> **SUPPLIED INFORMATION**:
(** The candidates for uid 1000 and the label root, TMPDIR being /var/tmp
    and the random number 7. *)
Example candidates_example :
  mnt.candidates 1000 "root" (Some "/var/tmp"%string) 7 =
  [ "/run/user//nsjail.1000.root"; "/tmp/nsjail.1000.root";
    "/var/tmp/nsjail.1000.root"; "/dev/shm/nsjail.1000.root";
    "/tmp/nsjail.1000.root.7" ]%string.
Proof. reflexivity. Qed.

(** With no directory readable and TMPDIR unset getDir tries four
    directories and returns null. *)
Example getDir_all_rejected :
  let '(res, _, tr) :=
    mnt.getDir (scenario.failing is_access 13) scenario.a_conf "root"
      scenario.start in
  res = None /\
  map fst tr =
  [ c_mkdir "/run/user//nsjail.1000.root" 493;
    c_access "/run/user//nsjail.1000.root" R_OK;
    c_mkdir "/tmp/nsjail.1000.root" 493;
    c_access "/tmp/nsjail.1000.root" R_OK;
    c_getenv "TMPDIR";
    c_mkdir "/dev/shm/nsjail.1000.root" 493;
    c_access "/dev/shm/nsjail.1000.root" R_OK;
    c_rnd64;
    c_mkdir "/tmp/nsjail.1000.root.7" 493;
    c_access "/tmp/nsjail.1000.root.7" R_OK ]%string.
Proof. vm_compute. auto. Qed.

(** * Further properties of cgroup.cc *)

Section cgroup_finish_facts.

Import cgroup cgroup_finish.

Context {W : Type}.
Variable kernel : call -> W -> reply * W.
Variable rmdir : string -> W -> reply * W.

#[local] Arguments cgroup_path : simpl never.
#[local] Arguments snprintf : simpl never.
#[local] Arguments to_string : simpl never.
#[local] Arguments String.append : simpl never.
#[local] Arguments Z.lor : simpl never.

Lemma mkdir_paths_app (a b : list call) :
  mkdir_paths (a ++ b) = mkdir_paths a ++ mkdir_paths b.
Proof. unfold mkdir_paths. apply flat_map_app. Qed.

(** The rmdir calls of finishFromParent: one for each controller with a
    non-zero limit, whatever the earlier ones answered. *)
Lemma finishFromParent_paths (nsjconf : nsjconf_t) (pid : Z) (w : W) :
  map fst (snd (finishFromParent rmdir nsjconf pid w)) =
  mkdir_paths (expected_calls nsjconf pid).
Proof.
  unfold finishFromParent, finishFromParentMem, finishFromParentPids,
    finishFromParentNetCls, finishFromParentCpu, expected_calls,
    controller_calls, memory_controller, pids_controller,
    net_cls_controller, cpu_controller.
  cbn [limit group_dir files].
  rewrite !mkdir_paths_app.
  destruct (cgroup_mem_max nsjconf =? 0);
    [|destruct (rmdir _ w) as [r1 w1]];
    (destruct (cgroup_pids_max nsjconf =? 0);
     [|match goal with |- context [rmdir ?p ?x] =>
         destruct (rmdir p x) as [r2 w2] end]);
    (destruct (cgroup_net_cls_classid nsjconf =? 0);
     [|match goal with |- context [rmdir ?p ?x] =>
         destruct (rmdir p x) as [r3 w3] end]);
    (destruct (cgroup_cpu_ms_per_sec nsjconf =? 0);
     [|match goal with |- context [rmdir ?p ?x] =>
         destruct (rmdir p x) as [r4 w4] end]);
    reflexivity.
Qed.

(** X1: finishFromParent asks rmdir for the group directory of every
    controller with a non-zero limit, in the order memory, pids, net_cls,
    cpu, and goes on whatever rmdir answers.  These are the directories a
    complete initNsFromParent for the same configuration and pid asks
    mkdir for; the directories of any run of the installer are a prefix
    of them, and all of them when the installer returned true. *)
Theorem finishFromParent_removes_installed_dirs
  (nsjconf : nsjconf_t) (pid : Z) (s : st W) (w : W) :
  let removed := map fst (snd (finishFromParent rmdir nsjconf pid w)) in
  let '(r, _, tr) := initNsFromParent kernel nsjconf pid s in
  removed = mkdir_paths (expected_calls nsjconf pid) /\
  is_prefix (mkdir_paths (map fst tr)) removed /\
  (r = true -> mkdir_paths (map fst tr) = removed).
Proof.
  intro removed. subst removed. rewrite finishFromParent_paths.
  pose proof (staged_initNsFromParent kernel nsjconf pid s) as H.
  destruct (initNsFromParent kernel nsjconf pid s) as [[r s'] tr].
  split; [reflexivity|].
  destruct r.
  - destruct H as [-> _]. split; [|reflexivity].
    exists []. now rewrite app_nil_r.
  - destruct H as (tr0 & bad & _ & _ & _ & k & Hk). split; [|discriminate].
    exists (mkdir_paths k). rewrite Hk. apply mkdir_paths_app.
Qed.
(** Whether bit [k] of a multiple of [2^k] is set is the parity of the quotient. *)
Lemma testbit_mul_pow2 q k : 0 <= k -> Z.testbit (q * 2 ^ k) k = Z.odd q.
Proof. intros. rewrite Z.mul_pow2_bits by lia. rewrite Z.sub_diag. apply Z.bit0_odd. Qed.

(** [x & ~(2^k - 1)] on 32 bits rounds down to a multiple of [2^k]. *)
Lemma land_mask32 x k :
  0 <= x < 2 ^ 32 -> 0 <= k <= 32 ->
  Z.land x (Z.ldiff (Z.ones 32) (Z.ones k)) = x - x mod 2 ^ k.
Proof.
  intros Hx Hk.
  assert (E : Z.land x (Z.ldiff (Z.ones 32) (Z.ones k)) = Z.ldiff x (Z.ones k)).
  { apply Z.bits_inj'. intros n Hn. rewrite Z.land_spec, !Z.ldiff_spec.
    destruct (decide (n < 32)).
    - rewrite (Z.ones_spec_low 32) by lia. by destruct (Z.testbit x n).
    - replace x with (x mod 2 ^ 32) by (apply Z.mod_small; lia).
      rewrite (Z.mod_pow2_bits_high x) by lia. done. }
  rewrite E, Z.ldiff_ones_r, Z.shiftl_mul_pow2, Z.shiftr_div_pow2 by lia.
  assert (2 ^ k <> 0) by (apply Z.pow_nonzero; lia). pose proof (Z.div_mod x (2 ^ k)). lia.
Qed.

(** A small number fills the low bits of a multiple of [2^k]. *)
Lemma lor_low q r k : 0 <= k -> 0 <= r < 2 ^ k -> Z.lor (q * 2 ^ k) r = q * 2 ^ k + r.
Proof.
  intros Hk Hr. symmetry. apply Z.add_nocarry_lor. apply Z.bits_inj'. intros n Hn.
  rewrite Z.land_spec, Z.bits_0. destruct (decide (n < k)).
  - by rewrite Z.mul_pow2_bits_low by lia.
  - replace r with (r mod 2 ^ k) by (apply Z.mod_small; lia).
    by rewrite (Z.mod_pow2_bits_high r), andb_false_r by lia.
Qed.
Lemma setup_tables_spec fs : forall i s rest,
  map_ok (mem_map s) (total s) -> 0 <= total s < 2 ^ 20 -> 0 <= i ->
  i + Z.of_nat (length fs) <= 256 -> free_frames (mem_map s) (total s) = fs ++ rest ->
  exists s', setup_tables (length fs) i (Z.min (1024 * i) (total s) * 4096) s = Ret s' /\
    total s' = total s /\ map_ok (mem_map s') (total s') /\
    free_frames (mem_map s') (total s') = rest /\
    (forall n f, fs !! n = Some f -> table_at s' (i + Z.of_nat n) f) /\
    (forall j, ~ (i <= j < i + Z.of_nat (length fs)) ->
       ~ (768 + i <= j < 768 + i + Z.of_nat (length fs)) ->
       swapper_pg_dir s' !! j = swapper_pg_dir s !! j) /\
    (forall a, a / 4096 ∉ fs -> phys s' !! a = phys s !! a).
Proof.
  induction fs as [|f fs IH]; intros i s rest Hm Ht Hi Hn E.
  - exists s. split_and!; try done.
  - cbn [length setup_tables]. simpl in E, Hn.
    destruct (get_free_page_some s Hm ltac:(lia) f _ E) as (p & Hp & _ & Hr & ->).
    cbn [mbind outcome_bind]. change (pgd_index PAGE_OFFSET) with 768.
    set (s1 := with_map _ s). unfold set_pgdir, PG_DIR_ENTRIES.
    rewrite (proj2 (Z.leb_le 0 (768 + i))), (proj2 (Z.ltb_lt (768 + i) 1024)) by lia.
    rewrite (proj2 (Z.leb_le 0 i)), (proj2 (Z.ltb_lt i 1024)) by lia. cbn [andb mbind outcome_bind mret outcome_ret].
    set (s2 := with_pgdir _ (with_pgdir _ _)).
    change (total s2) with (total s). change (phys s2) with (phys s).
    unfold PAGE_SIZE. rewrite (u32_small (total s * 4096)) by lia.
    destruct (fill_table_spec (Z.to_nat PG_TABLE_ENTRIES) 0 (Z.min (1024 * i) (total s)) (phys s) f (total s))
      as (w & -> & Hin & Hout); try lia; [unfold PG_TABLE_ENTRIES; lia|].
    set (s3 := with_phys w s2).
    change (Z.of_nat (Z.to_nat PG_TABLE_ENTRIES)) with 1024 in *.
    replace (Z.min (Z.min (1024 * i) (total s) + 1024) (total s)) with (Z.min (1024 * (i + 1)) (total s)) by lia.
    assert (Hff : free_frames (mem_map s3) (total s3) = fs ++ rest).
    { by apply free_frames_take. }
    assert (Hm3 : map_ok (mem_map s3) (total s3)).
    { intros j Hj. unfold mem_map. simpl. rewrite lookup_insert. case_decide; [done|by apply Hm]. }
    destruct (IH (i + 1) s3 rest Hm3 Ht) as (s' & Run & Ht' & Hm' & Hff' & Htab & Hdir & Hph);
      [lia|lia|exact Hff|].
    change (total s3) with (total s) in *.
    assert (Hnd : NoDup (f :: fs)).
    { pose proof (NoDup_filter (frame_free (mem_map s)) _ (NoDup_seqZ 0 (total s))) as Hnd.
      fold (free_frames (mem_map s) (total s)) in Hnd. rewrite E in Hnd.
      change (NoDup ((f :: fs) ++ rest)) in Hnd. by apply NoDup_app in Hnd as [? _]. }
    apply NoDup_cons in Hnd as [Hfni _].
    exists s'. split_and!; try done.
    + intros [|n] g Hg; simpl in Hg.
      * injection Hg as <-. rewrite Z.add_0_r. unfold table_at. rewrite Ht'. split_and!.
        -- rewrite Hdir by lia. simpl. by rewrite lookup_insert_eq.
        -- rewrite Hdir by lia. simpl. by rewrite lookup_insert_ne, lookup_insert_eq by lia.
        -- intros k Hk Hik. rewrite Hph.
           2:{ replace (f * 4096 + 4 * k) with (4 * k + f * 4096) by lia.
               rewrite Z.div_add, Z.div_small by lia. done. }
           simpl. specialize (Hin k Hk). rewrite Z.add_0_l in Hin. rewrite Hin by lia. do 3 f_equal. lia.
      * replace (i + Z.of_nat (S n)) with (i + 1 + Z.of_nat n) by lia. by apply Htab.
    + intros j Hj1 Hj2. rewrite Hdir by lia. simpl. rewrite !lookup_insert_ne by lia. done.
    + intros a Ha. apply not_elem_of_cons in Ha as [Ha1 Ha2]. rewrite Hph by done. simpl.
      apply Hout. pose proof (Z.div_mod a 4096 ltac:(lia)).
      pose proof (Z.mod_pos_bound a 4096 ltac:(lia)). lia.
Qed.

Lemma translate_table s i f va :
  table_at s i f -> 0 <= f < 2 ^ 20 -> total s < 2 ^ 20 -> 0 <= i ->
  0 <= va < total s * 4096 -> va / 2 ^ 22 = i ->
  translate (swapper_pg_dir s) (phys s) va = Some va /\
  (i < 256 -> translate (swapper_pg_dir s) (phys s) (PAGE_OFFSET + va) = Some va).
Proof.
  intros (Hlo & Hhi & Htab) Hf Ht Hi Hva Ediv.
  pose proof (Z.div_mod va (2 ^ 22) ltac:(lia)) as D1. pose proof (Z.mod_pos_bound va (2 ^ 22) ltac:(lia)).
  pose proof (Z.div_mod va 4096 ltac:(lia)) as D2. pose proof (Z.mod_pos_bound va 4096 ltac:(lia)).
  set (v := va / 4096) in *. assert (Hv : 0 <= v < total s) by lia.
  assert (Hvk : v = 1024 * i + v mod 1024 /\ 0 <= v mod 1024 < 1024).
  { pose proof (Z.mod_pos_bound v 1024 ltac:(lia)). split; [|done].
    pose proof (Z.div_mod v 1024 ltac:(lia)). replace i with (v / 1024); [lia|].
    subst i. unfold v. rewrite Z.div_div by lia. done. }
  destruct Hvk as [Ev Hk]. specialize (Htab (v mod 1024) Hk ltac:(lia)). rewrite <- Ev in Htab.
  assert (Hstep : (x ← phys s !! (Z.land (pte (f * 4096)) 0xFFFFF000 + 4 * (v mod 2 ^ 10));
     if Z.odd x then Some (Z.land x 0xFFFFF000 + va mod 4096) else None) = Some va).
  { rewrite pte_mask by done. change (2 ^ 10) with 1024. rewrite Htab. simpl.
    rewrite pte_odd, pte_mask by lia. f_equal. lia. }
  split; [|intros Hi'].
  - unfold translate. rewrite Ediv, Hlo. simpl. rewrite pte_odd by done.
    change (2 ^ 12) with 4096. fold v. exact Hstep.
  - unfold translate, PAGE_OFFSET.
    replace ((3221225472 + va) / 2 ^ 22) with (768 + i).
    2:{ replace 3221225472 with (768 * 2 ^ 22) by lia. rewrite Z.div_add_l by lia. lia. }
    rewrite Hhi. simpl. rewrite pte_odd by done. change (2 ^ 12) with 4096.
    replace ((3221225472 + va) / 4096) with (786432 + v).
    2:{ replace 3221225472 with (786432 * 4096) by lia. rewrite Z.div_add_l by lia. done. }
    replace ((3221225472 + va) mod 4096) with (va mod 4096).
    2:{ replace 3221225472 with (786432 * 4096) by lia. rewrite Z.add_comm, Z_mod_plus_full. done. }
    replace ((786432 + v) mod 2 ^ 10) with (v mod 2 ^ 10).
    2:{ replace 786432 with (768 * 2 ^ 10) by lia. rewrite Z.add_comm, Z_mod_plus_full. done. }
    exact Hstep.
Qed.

> **TASK TO COMPLETE**:
Go to the line with "subst i. unfold" in the entries above and repeat every line from there through the line with "if Z.odd x then", exactly and with no other text.

> **REPLY TO THE EXERCISE**:
    subst i. unfold v. rewrite Z.div_div by lia. done. }
  destruct Hvk as [Ev Hk]. specialize (Htab (v mod 1024) Hk ltac:(lia)). rewrite <- Ev in Htab.
  assert (Hstep : (x ← phys s !! (Z.land (pte (f * 4096)) 0xFFFFF000 + 4 * (v mod 2 ^ 10));
     if Z.odd x then Some (Z.land x 0xFFFFF000 + va mod 4096) else None) = Some va).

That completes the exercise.